Retype, word for word, every line of the records below starting at the one that contains "7] [49; 57; 50; 46; 48; 48;" and ending at the one that contains "Theorem inet_ntop_pton_roundtrip tmp46"; include both of those lines and nothing more.

━━━

(* ===== verification/InetTheorems.v ===== *)
(** * Internet addresses: theorems

    [inet_pton] accepts exactly the canonical texts of IPv4 addresses and reads
    back every address of both families that [inet_ntop] printed; [inet_aton]
    agrees with it on those texts. *)

From S2P Require Import Prelude CInt CMonad Buffer Numerals Strtol StrtolTheorems Inet InetText InetPrint.
Open Scope c_scope.

(** An address of family [af]. *)
Definition address (af : Z) (a : list Z) : Prop :=
  Forall byte a /\ ((af = AF_INET /\ length a = 4%nat) \/ (af = AF_INET6 /\ length a = 16%nat)).

Definition address_text (af : Z) (a : list Z) : list Z := if af =? AF_INET then fmt4 a else text6 a.

(** ** Lemmas *)

Lemma fmt4_is_dots a : length a = 4%nat -> fmt4 a = dots a.
Proof. intros L. destruct a as [|x [|y [|z [|t [|]]]]]; try done. apply fmt4_dots. Qed.

Lemma pton4_correct tmp src : length tmp = 4%nat ->
  exists r, inet_pton4 tmp src = Some r /\
  forall a, r = Some a <-> length a = 4%nat /\ Forall byte a /\ src = fmt4 a.
Proof.
  intros L. destruct tmp as [|x tmp]; [done|].
  destruct (pton4_sound src false 0 [] tmp 0 0) as (ok & t & E & S); [done|done|unfold len; simpl in *; lia|done|done|].
  assert (inet_pton4 (x :: tmp) src = Some (if ok then Some t else None)) as R.
  { unfold inet_pton4. change (x :: tmp) with ([] ++ x :: tmp).
    rewrite (bind_some _ _ _ _ _ (put_at [] 0 0 x tmp eq_refl)), E. by destruct ok. }
  eexists. split; [exact R|]. intros a. split.
  - destruct ok; [|done]. intros [= <-]. destruct (S eq_refl) as (bs & -> & Lb & F & Et). cbn in *.
    split; [lia|]. split; [done|]. by rewrite fmt4_is_dots by lia.
  - intros (La & F & ->). rewrite fmt4_is_dots, pton4_reads in R by done. injection R as <-. done.
Qed.

(** The numbers of a dotted quad for [strtoul]. *)
Lemma reference_byte isspace b rest : (forall c, 48 <= c <= 57 -> isspace c = false) -> byte b -> cur rest = 46 \/ rest = [] ->
  reference isspace 64 true (decimal b ++ rest) 0 false = mkResult b (Some (Z.of_nat (length (decimal b)))) None.
Proof.
  intros Sp B R. unfold byte in B. destruct (decimal_head b) as (c & t & E & Bc); [lia|].
  assert (skip_space isspace (decimal b ++ rest) = decimal b ++ rest) as Es by (rewrite E; cbn; by rewrite Sp).
  assert (sign (decimal b ++ rest) = (false, decimal b ++ rest)) as Eg.
  { rewrite E. unfold sign. cbn. by rewrite !(proj2 (Z.eqb_neq _ _)) by lia. }
  unfold reference. rewrite Es, Eg. cbn [Z.ltb Z.eqb Z.compare Pos.eqb orb].
  assert (numeral 10 rest = ([], rest) /\ numeral 8 rest = ([], rest)) as [N10 N8].
  { destruct rest as [|d rest]; [done|]. destruct R as [R|R]; [|done]. cbn in R. by subst d. }
  destruct (to_digits_ok 10 ltac:(lia) b ltac:(lia)) as [F V (d & ds & Ed & H0)].
  assert (exists base ds', subject false 0 (decimal b ++ rest) = (base, decimal b ++ rest) /\
    numeral base (decimal b ++ rest) = (ds', rest) /\ ds' <> [] /\ number base 0 ds' = b) as (base & ds' & -> & -> & Nd & Vb).
  { unfold subject, decimal. rewrite Ed in *. destruct (Z.eq_dec d 0) as [->|Nz].
    - rewrite (H0 eq_refl) in *. exists 8, [0]. split; [|split; [|split; [done|by rewrite <- V]]].
      + destruct rest as [|d rest]; [done|]. destruct R as [R|R]; [|done]. cbn in R. by subst d.
      + cbn. by rewrite N8.
    - inversion F as [|? ? Bd _]; subst. exists 10, (d :: ds).
      assert (digit_char d = 48 + d) as Dc by (unfold digit_char; by rewrite (proj2 (Z.ltb_lt _ _)) by lia).
      split; [|split; [by apply numeral_chars; [lia|done|rewrite N10]|done]].
      rewrite prefixed_by_other; cbn [fmap list_fmap app cur]; rewrite ?Dc, ?(proj2 (Z.eqb_neq (48 + d) 48)) by lia; done. }
  destruct ds' as [|e ds']; [done|]. rewrite Vb. unfold ranged. rewrite (proj2 (Z.leb_gt _ _)), Z.mod_small by lia.
  by rewrite offset_app.
Qed.

Section Aton.
Variable isspace : Z -> bool.
Hypothesis no_digit_space : forall c, 48 <= c <= 57 -> isspace c = false.

Lemma aton_number_byte b rest : byte b -> cur rest = 46 \/ rest = [] ->
  aton_number isspace (decimal b ++ rest) = Some (Some (b, true, rest)).
Proof.
  intros B R. unfold aton_number, byte in *. destruct (decimal_head b) as (c & t & E & Bc); [lia|].
  rewrite E at 1. cbn [app cur]. unfold dec_digit. rewrite !(proj2 (Z.leb_le _ _)) by lia. cbn [andb negb].
  rewrite strtol_correct; [|apply no_digit_space; lia|lia|by left]. rewrite reference_byte by done.
  rewrite andb_false_r, (proj2 (Z.ltb_ge _ _)) by lia. rewrite (proj2 (Z.eqb_neq _ 0)) by (rewrite E; simpl; lia).
  by rewrite Nat2Z.id, drop_app_length.
Qed.

Lemma aton_dots a : length a = 4%nat -> Forall byte a -> inet_aton_end isspace (fmt4 a) = Some (Some (a, [])).
Proof.
  intros L F. destruct a as [|x [|y [|z [|t [|]]]]]; try done. rewrite !list.Forall_cons in F. destruct F as (Bx & By & Bz & Bt & _).
  unfold byte in *. unfold inet_aton_end, fmt4. cbn [nth_byte].
  assert (forall b rest fuel res pp, 0 <= b < 256 -> (pp <= 2)%nat ->
    aton_loop isspace (S fuel) (decimal b ++ [46] ++ rest) res pp = aton_loop isspace fuel rest (<[pp:=b]> res) (S pp)) as Part.
  { intros b rest fuel res pp B P. cbn [aton_loop]. rewrite aton_number_byte by (first [done | by left]). cbn [app cur tail].
    cbn [Z.eqb Pos.eqb]. rewrite (proj2 (Nat.ltb_ge _ _)), (proj2 (Z.ltb_ge _ _)) by lia. done. }
  rewrite !Part by lia. cbn [aton_loop]. rewrite <- (app_nil_r (decimal t)), aton_number_byte by (first [done | by right]).
  cbn [cur Z.eqb negb andb max_part lookup list_lookup]. rewrite (proj2 (Z.ltb_ge _ _)) by lia.
  assert (be_bytes t = [0; 0; 0; t]) as ->.
  { unfold be_bytes. rewrite !Z.shiftr_div_pow2, !Z.div_small by (simpl; lia). by rewrite (wrap_small 8 t) by lia. }
  cbn. by rewrite !Z.lor_0_r.
Qed.
End Aton.

(** ** Theorems *)

(** [inet_pton] for [AF_INET] returns 1 exactly for the texts of the form
    a.b.c.d with four numbers up to 255 without leading zeros, and stores those
    bytes; otherwise it returns 0.  The array on the stack is not overrun. *)
Theorem inet_pton_ipv4 tmp src : length tmp = 4%nat ->
  exists r a, inet_pton tmp AF_INET src = Some (r, a) /\
  ((r = 0 /\ a = None) \/ (r = 1 /\ exists bs, a = Some bs /\ length bs = 4%nat /\ Forall byte bs)) /\
  forall bs, a = Some bs <-> length bs = 4%nat /\ Forall byte bs /\ src = fmt4 bs.
Proof.
  intros L. destruct (pton4_correct tmp src L) as (r & E & H). unfold inet_pton. cbn [Z.eqb AF_INET Pos.eqb]. rewrite E.
  destruct r as [bs|].
  - exists 1, (Some bs). split; [done|]. split; [right; split; [done|]|done]. exists bs. destruct (H bs) as [H' _].
    destruct (H' eq_refl) as (? & ? & _). done.
  - exists 0, None. split; [done|]. split; [by left|done].
Qed.

(** ["192.0.2.255"], and the same with a leading zero. *)
Lemma inet_pton_ipv4_witness :
  (exists r a, inet_pton [7; 7; 7; 7] AF_INET [49; 57; 50; 46; 48; 46; 50; 46; 50; 53; 53] = Some (r, a) /\ r = 1 /\ a = Some [192; 0; 2; 255]) /\
  exists r a, inet_pton [7; 7; 7; 7] AF_INET [49; 57; 50; 46; 48; 48; 46; 50; 46; 50; 53; 53] = Some (r, a) /\ r = 0.
Proof.
  split.
  - destruct (inet_pton_ipv4 [7; 7; 7; 7] [49; 57; 50; 46; 48; 46; 50; 46; 50; 53; 53] eq_refl) as (r & a & E & _).
    exists r, a. split; [done|]. vm_compute in E. by injection E as <- <-.
  - destruct (inet_pton_ipv4 [7; 7; 7; 7] [49; 57; 50; 46; 48; 48; 46; 50; 46; 50; 53; 53] eq_refl) as (r & a & E & _).
    exists r, a. split; [done|]. vm_compute in E. by injection E as <- <-.
Defined.

(** C18: [inet_pton] reads back every IPv4 and IPv6 address that [inet_ntop]
    printed.  [inet_ntop] fails exactly if the text and its zero do not fit,
    and writes inside its array of 46 bytes whatever the address is.
    [tmp46] and [tmp4] are what the arrays on the stack hold. *)
Theorem inet_ntop_pton_roundtrip tmp46 tmp4 af a dst : len tmp46 = 46 -> length tmp4 = 4%nat -> address af a ->
  (len dst <= len (address_text af a) -> inet_ntop tmp46 af a (len dst) dst = Some (None, dst)) /\
  (len (address_text af a) < len dst -> exists rest,
     inet_ntop tmp46 af a (len dst) dst = Some (Some (len (address_text af a)), address_text af a ++ 0 :: rest)) /\
  inet_pton tmp4 af (address_text af a) = Some (1, Some a).
Proof.
  intros T46 T4 [F [[-> L]|[-> L]]]; unfold address_text, inet_ntop, inet_pton, AF_INET, AF_INET6; cbn [Z.eqb Pos.eqb].
  - rewrite fmt4_is_dots, pton4_reads by done. rewrite <- fmt4_is_dots by done. pose proof (fmt4_len a L F) as L15.
    unfold inet_ntop4. rewrite (proj2 (Z.leb_gt 16 _)) by lia. split; [|split; [|done]]; intros R.
    + by rewrite (proj2 (Z.leb_le _ _)).
    + rewrite (proj2 (Z.leb_gt _ _)) by lia. destruct (puts_string [] (fmt4 a) dst) as (r & Ep & _ & q & ->); [lia|].
      change (len []) with 0 in Ep. cbn [app] in Ep. rewrite (bind_some _ _ _ _ _ Ep). by exists q.
  - destruct (ntop6_ok tmp46 a dst L F T46) as [N1 N2]. split; [done|]. split; [done|]. by rewrite text6_read.
Qed.

(** [2001:db8::1] *)
Lemma inet_ntop_pton_roundtrip_witness :
  (exists rest, inet_ntop (replicate 46 7) AF_INET6 [32; 1; 13; 184; 0; 0; 0; 0; 0; 0; 0; 0; 0; 0; 0; 1] (len (replicate 20 7)) (replicate 20 7) =
     Some (Some 11, [50; 48; 48; 49; 58; 100; 98; 56; 58; 58; 49] ++ 0 :: rest)) /\
  inet_pton (replicate 4 7) AF_INET6 [50; 48; 48; 49; 58; 100; 98; 56; 58; 58; 49] =
    Some (1, Some [32; 1; 13; 184; 0; 0; 0; 0; 0; 0; 0; 0; 0; 0; 0; 1]).
Proof.
  destruct (inet_ntop_pton_roundtrip (replicate 46 7) (replicate 4 7) AF_INET6 [32; 1; 13; 184; 0; 0; 0; 0; 0; 0; 0; 0; 0; 0; 0; 1] (replicate 20 7))
    as (_ & H1 & H2); [done|done| |split; [by apply H1|exact H2]].
  split; [repeat constructor; unfold byte; lia|by right].
Defined.

(** The run of zeros that [inet_ntop6] leaves out is the first of the longest
    ones, and at least two groups long. *)
Theorem inet_ntop6_run src : length src = 16%nat -> Forall byte src -> first_longest (words src) (best_run (words src)) = true.
Proof. intros L F. apply best_run_first_longest. by destruct (words_ok 8 src L F) as (? & _). Qed.

(** [inet_aton] and [inet_addr] agree with [inet_pton] on the texts it accepts. *)
Theorem inet_aton_dotted_quad isspace a : (forall c, 48 <= c <= 57 -> isspace c = false) -> length a = 4%nat -> Forall byte a ->
  inet_aton_exact isspace (fmt4 a) = Some (Some a) /\ inet_aton_ignore_trailing isspace (fmt4 a) = Some (Some a) /\
  inet_addr isspace (fmt4 a) = Some a.
Proof. intros S L F. unfold inet_aton_exact, inet_aton_ignore_trailing, inet_addr. by rewrite aton_dots. Qed.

━━━

#### [ANSWER AREA]
  - destruct (inet_pton_ipv4 [7; 7; 7; 7] [49; 57; 50; 46; 48; 48; 46; 50; 46; 50; 53; 53] eq_refl) as (r & a & E & _).
    exists r, a. split; [done|]. vm_compute in E. by injection E as <- <-.
Defined.

(** C18: [inet_pton] reads back every IPv4 and IPv6 address that [inet_ntop]
    printed.  [inet_ntop] fails exactly if the text and its zero do not fit,
    and writes inside its array of 46 bytes whatever the address is.
    [tmp46] and [tmp4] are what the arrays on the stack hold. *)
Theorem inet_ntop_pton_roundtrip tmp46 tmp4 af a dst : len tmp46 = 46 -> length tmp4 = 4%nat -> address af a ->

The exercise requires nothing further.